Dataset entries
....

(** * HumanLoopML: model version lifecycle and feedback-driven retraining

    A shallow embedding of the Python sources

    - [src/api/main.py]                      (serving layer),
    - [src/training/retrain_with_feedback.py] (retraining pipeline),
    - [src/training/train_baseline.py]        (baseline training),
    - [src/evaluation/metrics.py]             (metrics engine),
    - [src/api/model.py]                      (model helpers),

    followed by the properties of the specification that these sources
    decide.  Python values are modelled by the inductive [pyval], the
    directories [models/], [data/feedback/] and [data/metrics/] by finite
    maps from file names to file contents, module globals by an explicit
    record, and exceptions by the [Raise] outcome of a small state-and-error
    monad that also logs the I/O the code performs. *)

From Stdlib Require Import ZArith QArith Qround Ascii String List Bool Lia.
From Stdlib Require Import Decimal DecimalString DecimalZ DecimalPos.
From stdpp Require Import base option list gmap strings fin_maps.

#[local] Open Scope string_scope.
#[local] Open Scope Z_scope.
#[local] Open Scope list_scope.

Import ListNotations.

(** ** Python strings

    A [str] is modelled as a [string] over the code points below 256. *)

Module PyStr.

....

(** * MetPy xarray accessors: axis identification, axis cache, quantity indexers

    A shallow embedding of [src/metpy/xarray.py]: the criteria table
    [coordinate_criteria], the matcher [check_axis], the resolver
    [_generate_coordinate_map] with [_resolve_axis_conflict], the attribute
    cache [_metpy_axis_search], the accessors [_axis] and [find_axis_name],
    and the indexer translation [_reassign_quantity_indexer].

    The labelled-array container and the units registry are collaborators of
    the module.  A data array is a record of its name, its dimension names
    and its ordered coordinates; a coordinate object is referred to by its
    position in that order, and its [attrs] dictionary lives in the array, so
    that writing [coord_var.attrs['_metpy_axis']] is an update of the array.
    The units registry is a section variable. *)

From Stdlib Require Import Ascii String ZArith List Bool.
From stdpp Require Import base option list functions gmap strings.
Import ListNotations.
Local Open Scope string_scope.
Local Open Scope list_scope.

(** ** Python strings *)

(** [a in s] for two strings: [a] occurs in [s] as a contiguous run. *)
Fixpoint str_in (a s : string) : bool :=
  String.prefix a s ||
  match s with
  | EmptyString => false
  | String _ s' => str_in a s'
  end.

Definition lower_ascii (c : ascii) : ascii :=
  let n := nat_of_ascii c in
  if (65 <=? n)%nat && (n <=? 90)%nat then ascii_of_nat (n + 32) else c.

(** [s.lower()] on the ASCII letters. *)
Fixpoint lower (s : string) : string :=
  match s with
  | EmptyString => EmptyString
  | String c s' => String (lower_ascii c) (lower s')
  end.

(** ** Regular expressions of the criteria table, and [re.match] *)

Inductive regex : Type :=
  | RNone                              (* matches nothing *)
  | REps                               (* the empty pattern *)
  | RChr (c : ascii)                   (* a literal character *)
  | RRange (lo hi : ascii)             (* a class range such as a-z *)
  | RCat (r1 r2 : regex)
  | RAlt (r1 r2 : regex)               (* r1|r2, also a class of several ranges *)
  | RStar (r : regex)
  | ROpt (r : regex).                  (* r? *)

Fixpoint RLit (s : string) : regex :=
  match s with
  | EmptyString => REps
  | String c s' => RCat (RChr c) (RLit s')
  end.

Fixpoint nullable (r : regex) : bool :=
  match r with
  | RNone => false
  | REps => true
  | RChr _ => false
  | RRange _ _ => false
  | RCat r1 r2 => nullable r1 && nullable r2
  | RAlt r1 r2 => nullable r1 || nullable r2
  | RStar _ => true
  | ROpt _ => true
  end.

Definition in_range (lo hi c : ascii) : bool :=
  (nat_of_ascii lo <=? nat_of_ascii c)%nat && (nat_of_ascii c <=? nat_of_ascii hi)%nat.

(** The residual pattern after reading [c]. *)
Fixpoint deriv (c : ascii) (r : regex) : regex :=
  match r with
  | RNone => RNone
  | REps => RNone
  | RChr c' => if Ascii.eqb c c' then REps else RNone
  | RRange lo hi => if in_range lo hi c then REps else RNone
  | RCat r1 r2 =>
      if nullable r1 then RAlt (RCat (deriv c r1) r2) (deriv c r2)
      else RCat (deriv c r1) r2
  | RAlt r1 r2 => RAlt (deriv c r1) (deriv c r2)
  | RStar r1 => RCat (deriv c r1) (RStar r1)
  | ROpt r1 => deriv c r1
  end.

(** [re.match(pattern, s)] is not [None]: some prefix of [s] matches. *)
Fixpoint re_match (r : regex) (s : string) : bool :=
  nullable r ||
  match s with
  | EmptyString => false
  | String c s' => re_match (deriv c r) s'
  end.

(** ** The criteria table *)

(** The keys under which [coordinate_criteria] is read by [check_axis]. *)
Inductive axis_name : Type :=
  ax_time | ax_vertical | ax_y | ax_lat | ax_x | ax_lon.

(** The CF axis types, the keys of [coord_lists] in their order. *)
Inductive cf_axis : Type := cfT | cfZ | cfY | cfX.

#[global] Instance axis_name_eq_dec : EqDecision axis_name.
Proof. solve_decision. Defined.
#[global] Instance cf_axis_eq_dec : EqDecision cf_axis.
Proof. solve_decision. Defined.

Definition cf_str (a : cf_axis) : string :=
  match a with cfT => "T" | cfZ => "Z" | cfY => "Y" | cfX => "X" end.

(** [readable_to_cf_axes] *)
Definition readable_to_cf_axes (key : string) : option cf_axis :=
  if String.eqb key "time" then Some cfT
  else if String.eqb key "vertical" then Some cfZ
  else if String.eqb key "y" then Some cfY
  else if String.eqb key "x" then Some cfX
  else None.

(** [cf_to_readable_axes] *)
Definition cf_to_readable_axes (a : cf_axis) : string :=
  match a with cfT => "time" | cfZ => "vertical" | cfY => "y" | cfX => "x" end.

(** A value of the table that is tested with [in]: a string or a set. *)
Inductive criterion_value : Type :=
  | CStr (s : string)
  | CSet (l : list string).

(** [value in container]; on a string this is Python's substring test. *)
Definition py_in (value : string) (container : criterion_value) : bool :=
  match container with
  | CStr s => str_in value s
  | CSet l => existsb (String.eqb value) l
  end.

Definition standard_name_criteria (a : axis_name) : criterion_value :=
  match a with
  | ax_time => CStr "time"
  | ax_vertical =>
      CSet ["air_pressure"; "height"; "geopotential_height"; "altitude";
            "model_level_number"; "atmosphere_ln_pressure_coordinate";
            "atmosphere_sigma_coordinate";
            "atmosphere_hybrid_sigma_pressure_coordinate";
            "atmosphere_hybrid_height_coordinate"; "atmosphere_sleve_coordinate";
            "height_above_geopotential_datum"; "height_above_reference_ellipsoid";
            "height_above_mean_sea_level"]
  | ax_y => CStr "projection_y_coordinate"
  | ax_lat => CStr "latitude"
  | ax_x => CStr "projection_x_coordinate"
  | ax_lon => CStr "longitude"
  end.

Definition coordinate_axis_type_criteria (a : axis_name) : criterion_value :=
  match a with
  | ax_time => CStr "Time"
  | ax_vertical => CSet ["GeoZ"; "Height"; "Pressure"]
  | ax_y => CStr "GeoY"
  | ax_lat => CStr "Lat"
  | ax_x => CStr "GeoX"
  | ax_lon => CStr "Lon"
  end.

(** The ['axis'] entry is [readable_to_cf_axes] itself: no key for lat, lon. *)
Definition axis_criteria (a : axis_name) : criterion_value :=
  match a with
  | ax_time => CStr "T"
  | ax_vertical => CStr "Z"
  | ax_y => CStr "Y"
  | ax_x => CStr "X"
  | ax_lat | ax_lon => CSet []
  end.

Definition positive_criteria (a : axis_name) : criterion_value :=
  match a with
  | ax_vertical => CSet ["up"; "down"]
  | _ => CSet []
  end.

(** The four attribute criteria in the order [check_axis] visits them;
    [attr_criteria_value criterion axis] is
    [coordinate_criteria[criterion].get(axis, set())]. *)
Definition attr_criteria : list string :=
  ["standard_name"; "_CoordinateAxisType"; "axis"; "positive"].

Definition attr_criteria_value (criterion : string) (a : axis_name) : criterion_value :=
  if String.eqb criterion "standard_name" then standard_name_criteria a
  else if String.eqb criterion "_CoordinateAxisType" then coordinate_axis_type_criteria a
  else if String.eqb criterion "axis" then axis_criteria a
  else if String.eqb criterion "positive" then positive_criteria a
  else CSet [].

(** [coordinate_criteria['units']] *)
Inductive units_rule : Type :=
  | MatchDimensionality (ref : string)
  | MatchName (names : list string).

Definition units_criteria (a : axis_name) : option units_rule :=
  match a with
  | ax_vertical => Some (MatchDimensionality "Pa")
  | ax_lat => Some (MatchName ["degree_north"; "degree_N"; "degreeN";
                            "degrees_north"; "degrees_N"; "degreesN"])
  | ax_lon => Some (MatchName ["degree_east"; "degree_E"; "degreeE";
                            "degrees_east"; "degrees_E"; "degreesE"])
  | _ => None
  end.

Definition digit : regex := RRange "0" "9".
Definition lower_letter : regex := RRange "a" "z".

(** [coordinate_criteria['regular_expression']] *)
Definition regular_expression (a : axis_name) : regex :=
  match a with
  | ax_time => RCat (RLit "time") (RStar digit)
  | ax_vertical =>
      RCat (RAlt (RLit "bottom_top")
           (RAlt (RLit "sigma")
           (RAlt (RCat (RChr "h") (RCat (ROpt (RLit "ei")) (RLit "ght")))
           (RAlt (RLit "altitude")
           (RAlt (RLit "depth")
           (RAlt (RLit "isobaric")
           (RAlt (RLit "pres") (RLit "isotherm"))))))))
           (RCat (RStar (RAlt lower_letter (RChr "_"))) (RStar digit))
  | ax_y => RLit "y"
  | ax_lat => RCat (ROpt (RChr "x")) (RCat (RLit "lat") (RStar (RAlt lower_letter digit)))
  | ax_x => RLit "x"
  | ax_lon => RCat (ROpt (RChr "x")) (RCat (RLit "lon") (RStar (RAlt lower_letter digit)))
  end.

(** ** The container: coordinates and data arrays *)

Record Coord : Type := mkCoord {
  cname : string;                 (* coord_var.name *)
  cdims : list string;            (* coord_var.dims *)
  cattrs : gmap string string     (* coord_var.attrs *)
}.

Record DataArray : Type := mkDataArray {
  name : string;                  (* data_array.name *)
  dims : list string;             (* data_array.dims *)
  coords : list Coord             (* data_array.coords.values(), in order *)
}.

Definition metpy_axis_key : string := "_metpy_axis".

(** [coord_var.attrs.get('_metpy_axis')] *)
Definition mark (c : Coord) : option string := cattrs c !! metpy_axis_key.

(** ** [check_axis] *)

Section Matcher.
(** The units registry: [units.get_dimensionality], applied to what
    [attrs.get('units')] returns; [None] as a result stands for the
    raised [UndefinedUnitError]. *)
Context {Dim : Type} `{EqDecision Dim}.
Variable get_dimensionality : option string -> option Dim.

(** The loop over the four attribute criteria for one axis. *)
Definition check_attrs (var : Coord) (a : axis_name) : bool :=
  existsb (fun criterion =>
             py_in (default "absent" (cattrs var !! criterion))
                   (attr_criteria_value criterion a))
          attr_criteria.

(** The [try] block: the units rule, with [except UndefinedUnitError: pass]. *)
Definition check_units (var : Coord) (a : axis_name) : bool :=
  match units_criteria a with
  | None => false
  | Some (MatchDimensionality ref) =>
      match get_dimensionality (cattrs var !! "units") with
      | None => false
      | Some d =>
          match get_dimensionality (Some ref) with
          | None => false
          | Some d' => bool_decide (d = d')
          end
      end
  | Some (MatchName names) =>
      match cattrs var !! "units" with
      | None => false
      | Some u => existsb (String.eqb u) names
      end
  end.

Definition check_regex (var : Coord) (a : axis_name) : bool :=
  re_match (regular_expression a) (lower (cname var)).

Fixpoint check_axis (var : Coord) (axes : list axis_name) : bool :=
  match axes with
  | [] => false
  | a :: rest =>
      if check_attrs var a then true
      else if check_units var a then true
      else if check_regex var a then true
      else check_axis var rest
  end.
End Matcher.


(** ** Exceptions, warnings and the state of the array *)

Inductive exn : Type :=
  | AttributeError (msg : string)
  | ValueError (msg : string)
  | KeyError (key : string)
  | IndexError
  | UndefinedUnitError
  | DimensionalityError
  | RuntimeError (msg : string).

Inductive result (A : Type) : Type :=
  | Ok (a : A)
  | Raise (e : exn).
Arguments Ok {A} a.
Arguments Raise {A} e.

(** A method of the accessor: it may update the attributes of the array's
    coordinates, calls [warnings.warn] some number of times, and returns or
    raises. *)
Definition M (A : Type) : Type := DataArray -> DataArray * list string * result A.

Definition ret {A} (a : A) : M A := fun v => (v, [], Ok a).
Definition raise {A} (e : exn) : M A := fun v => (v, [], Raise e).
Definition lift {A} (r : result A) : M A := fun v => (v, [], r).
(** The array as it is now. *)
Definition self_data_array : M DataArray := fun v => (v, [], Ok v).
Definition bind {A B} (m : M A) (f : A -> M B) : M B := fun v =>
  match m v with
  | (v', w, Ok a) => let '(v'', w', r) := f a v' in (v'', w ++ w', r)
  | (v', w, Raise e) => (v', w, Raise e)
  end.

....

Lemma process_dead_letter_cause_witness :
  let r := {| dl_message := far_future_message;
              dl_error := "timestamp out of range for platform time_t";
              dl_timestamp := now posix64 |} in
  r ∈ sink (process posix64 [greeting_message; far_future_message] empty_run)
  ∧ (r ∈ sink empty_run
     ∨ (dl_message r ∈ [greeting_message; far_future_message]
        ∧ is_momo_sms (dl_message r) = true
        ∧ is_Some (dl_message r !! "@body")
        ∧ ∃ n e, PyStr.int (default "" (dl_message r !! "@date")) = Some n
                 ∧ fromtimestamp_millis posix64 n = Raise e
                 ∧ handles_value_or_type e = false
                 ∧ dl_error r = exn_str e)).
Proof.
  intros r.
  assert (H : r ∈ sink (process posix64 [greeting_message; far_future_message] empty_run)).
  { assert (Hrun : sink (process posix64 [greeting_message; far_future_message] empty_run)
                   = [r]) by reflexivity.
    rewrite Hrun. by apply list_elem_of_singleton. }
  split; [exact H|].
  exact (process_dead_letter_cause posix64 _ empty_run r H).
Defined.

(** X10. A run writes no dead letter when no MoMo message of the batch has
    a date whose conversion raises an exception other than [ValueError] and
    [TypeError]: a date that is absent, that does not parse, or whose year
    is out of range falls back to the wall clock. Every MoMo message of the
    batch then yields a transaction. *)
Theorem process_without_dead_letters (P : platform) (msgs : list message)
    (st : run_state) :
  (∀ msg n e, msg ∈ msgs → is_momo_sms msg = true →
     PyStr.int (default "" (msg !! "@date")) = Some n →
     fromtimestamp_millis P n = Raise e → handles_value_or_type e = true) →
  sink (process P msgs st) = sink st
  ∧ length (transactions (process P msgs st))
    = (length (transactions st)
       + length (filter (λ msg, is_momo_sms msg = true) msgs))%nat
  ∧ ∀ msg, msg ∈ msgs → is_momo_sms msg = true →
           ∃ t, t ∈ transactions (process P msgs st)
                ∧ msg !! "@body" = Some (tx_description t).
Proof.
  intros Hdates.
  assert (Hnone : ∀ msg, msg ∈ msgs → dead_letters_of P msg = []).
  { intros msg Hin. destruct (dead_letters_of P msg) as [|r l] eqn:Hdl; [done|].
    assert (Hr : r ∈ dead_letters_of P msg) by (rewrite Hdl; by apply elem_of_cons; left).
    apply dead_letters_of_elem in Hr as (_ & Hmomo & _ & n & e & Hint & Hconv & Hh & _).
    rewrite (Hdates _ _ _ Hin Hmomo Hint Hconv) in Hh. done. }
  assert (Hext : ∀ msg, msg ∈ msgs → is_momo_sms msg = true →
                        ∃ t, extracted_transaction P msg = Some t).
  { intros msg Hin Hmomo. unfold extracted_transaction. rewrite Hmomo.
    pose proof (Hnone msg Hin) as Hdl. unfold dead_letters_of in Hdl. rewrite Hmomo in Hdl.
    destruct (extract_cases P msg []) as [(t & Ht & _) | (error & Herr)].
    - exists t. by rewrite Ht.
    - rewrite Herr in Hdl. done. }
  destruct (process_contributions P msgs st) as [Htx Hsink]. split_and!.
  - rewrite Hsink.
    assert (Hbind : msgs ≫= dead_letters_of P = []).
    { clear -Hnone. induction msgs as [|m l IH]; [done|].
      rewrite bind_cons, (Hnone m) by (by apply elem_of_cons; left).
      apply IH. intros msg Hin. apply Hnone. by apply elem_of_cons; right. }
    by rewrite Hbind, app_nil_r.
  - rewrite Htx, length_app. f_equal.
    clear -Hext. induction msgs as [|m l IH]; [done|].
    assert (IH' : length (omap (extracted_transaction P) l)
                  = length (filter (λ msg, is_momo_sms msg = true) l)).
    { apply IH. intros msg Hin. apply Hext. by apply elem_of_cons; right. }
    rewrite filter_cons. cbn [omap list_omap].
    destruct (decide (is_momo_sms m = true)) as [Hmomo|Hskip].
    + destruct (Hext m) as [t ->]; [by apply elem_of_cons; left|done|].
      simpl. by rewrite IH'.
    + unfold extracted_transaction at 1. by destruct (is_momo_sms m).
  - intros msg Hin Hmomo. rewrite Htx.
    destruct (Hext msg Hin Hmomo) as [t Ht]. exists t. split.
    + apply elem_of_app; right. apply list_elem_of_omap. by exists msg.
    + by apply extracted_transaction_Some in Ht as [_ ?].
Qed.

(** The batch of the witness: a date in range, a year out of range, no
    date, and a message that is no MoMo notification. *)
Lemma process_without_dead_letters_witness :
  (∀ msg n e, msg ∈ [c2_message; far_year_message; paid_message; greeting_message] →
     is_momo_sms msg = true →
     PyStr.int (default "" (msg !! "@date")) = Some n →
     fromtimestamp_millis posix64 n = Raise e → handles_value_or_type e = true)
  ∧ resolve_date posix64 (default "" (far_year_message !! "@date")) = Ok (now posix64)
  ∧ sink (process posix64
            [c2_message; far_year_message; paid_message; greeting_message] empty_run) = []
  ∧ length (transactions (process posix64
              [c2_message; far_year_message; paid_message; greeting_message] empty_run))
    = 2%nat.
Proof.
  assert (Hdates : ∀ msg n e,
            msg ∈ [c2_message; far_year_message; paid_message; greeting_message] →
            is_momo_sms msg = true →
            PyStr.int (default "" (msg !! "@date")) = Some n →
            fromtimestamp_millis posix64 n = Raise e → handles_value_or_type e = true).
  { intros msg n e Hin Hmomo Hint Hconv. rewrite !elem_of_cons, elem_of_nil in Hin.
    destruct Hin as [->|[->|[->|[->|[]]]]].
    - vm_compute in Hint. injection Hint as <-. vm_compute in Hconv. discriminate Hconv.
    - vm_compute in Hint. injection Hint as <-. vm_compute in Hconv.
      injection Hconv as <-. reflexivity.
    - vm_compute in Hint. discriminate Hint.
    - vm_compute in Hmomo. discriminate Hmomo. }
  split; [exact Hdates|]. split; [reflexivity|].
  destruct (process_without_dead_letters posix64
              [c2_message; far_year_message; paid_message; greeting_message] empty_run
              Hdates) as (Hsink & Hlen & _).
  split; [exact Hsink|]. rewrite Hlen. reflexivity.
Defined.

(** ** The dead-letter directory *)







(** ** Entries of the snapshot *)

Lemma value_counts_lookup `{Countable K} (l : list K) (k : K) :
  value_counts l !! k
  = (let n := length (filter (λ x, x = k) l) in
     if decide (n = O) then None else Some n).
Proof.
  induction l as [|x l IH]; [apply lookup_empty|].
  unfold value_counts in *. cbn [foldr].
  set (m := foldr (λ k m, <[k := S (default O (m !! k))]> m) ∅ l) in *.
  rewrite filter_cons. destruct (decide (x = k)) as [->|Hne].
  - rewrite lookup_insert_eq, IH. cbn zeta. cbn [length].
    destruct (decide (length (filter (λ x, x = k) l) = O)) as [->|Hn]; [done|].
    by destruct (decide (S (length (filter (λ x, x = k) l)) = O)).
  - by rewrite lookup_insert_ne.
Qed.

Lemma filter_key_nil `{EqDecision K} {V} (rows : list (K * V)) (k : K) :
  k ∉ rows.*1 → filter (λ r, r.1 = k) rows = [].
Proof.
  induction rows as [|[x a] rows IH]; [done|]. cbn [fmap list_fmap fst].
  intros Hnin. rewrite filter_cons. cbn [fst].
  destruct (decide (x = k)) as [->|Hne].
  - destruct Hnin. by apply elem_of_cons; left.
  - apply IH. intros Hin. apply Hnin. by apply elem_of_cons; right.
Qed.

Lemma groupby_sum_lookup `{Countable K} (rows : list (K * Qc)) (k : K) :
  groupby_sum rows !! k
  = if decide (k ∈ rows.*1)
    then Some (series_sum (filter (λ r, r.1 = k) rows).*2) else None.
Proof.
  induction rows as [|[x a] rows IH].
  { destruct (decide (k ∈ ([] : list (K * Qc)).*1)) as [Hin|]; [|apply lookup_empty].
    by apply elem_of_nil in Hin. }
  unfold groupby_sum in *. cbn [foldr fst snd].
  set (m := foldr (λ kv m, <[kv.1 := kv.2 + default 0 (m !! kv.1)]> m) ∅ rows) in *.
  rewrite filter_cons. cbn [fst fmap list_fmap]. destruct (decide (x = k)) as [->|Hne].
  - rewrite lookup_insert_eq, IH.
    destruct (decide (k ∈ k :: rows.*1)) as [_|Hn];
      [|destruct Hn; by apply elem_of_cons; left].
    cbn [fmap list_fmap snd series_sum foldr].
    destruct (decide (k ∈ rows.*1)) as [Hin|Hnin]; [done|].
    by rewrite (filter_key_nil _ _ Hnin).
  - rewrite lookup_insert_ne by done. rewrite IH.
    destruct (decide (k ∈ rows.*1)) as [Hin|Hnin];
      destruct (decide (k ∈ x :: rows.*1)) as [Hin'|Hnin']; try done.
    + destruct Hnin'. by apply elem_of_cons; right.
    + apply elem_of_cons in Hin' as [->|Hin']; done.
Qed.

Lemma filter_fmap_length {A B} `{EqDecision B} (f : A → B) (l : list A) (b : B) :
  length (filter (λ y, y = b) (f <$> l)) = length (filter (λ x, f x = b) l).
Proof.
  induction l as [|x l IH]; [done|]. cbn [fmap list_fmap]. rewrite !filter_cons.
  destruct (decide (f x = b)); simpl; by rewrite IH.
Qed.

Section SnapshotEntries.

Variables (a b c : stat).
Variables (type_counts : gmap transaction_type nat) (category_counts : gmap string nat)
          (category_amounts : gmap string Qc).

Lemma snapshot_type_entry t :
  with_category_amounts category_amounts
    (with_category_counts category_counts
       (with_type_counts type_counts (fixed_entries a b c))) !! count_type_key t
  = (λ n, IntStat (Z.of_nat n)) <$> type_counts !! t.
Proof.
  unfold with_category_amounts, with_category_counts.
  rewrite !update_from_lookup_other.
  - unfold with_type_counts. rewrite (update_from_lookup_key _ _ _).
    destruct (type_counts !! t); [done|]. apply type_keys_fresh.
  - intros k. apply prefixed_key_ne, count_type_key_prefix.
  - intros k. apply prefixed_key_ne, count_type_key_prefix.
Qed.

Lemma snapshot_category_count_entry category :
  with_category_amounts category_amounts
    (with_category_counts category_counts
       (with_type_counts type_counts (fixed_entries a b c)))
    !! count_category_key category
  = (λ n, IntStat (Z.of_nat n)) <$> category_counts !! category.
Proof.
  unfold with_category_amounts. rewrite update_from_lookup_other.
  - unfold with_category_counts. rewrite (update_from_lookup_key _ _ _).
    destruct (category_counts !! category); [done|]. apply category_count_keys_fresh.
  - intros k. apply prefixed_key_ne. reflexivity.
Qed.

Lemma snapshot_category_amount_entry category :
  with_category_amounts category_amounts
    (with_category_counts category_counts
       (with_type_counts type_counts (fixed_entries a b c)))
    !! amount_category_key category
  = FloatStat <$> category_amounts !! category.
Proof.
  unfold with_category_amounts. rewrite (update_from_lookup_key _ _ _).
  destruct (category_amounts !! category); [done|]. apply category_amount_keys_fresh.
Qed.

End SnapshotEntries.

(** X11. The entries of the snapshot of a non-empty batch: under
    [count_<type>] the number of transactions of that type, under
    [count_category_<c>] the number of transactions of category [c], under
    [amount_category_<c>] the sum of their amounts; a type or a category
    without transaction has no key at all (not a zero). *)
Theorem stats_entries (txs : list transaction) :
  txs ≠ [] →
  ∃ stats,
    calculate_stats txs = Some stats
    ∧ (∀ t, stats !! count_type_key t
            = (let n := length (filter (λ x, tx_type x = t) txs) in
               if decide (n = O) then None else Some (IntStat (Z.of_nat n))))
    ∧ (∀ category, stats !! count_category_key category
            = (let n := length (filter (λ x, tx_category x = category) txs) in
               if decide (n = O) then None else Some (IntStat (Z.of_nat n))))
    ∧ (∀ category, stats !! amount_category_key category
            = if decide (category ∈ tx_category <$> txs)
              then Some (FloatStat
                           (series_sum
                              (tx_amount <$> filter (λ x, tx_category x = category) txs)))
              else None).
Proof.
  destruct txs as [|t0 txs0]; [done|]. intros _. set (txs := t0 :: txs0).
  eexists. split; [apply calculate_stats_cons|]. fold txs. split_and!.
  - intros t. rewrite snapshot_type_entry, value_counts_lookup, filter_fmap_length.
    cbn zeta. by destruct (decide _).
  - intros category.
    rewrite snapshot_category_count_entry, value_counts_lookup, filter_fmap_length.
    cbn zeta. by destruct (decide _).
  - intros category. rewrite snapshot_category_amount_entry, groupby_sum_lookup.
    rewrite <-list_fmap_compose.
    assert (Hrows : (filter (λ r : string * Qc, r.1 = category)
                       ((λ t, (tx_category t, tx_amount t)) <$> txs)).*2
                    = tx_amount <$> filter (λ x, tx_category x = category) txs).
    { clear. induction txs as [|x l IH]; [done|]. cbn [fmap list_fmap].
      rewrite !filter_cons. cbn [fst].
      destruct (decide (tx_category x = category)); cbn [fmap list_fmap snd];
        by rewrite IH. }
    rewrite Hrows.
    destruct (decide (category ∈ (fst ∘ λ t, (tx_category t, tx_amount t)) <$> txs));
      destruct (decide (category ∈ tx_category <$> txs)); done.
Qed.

....

* _Your objective_:
Scan the entries above for the line containing "rewrite (Hdates _", and copy it and all lines after it exactly, down to and including the line containing "(∀ msg n e, msg ∈ [c2_message;".

* _Response box_:
    rewrite (Hdates _ _ _ Hin Hmomo Hint Hconv) in Hh. done. }
  assert (Hext : ∀ msg, msg ∈ msgs → is_momo_sms msg = true →
                        ∃ t, extracted_transaction P msg = Some t).
  { intros msg Hin Hmomo. unfold extracted_transaction. rewrite Hmomo.
    pose proof (Hnone msg Hin) as Hdl. unfold dead_letters_of in Hdl. rewrite Hmomo in Hdl.
    destruct (extract_cases P msg []) as [(t & Ht & _) | (error & Herr)].
    - exists t. by rewrite Ht.
    - rewrite Herr in Hdl. done. }
  destruct (process_contributions P msgs st) as [Htx Hsink]. split_and!.
  - rewrite Hsink.
    assert (Hbind : msgs ≫= dead_letters_of P = []).
    { clear -Hnone. induction msgs as [|m l IH]; [done|].
      rewrite bind_cons, (Hnone m) by (by apply elem_of_cons; left).
      apply IH. intros msg Hin. apply Hnone. by apply elem_of_cons; right. }
    by rewrite Hbind, app_nil_r.
  - rewrite Htx, length_app. f_equal.
    clear -Hext. induction msgs as [|m l IH]; [done|].
    assert (IH' : length (omap (extracted_transaction P) l)
                  = length (filter (λ msg, is_momo_sms msg = true) l)).
    { apply IH. intros msg Hin. apply Hext. by apply elem_of_cons; right. }
    rewrite filter_cons. cbn [omap list_omap].
    destruct (decide (is_momo_sms m = true)) as [Hmomo|Hskip].
    + destruct (Hext m) as [t ->]; [by apply elem_of_cons; left|done|].
      simpl. by rewrite IH'.
    + unfold extracted_transaction at 1. by destruct (is_momo_sms m).
  - intros msg Hin Hmomo. rewrite Htx.
    destruct (Hext msg Hin Hmomo) as [t Ht]. exists t. split.
    + apply elem_of_app; right. apply list_elem_of_omap. by exists msg.
    + by apply extracted_transaction_Some in Ht as [_ ?].
Qed.

(** The batch of the witness: a date in range, a year out of range, no
    date, and a message that is no MoMo notification. *)
Lemma process_without_dead_letters_witness :
  (∀ msg n e, msg ∈ [c2_message; far_year_message; paid_message; greeting_message] →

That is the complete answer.